Stored items
(** * The [init] command of the archer CLI (internal/pkg/cli/init.go)

    A shallow embedding of [InitAppOpts] and of its phases [Prepare],
    [Ask], [Validate] and [Execute] (with [createProject], [createApp] and
    [deployEnv]).  Every collaborator of the command is reached through a
    Go interface, so a method of the command is a tree of collaborator
    calls: a node names the call that is made, and has one subtree per
    answer.  Running such a tree against an implementation of the
    collaborators yields the calls that were made, in order, each with its
    answer, and the value the method returns. *)

From Stdlib Require Import String List Bool Arith Lia.
From ExtLib Require Import Structures.Monad.
Import ListNotations.
Import MonadNotation.
Local Open Scope string_scope.
Local Open Scope monad_scope.

Set Implicit Arguments.

(** ** Errors *)

(** A non-nil Go [error].  The command tells three errors apart: the
    sentinel [errValueEmpty] (compared with [!=], that is by identity) and
    the two types looked for with [errors.As].  [errorString] stands for
    every other error a collaborator can hand back. *)
Inductive error : Type :=
| errValueEmpty
| ErrProjectAlreadyExists (projectName : string)
| ErrStackAlreadyExists (stackName : string)
| errorString (s : string)
| wrapError (format : string) (err : error)   (* fmt.Errorf with %w *)
| fmtError (format : string) (err : error).   (* fmt.Errorf with %v *)

Definition isErrProjectAlreadyExists (err : error) : bool :=
  match err with ErrProjectAlreadyExists _ => true | _ => false end.

Definition isErrStackAlreadyExists (err : error) : bool :=
  match err with ErrStackAlreadyExists _ => true | _ => false end.

(** [errors.As err target], with the target type given as a test: the chain
    of causes of [err] is walked until an error of the target type shows.
    Only an error built with the verb [%w] has a cause. *)
Fixpoint As_chain (target : error -> bool) (err : error) : bool :=
  target err ||
  match err with
  | wrapError _ inner => As_chain target inner
  | _ => false
  end.

Definition errors_As (err : option error) (target : error -> bool) : bool :=
  match err with
  | None => false
  | Some e => As_chain target e
  end.

(** [err != errValueEmpty] *)
Definition is_errValueEmpty (err : error) : bool :=
  match err with errValueEmpty => true | _ => false end.

(** ** Data of package archer *)

(** The structs of package archer, with the fields init.go writes or
    reads.  Go hands them around by pointer; the command reads through the
    pointers it is given and never meets a nil one, so a pointer is the
    value it points to. *)
Module archer.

▶ _ASSIGNED TASK_
Could you retype exactly the lines above, starting at the line that contains "Definition errors_As (err" and ending at the line that contains "pointers it is", and nothing more?

▶ _OUTPUT OF THE TASK_
Definition errors_As (err : option error) (target : error -> bool) : bool :=
  match err with
  | None => false
  | Some e => As_chain target e
  end.

(** [err != errValueEmpty] *)
Definition is_errValueEmpty (err : error) : bool :=
  match err with errValueEmpty => true | _ => false end.

(** ** Data of package archer *)

(** The structs of package archer, with the fields init.go writes or
    reads.  Go hands them around by pointer; the command reads through the
    pointers it is given and never meets a nil one, so a pointer is the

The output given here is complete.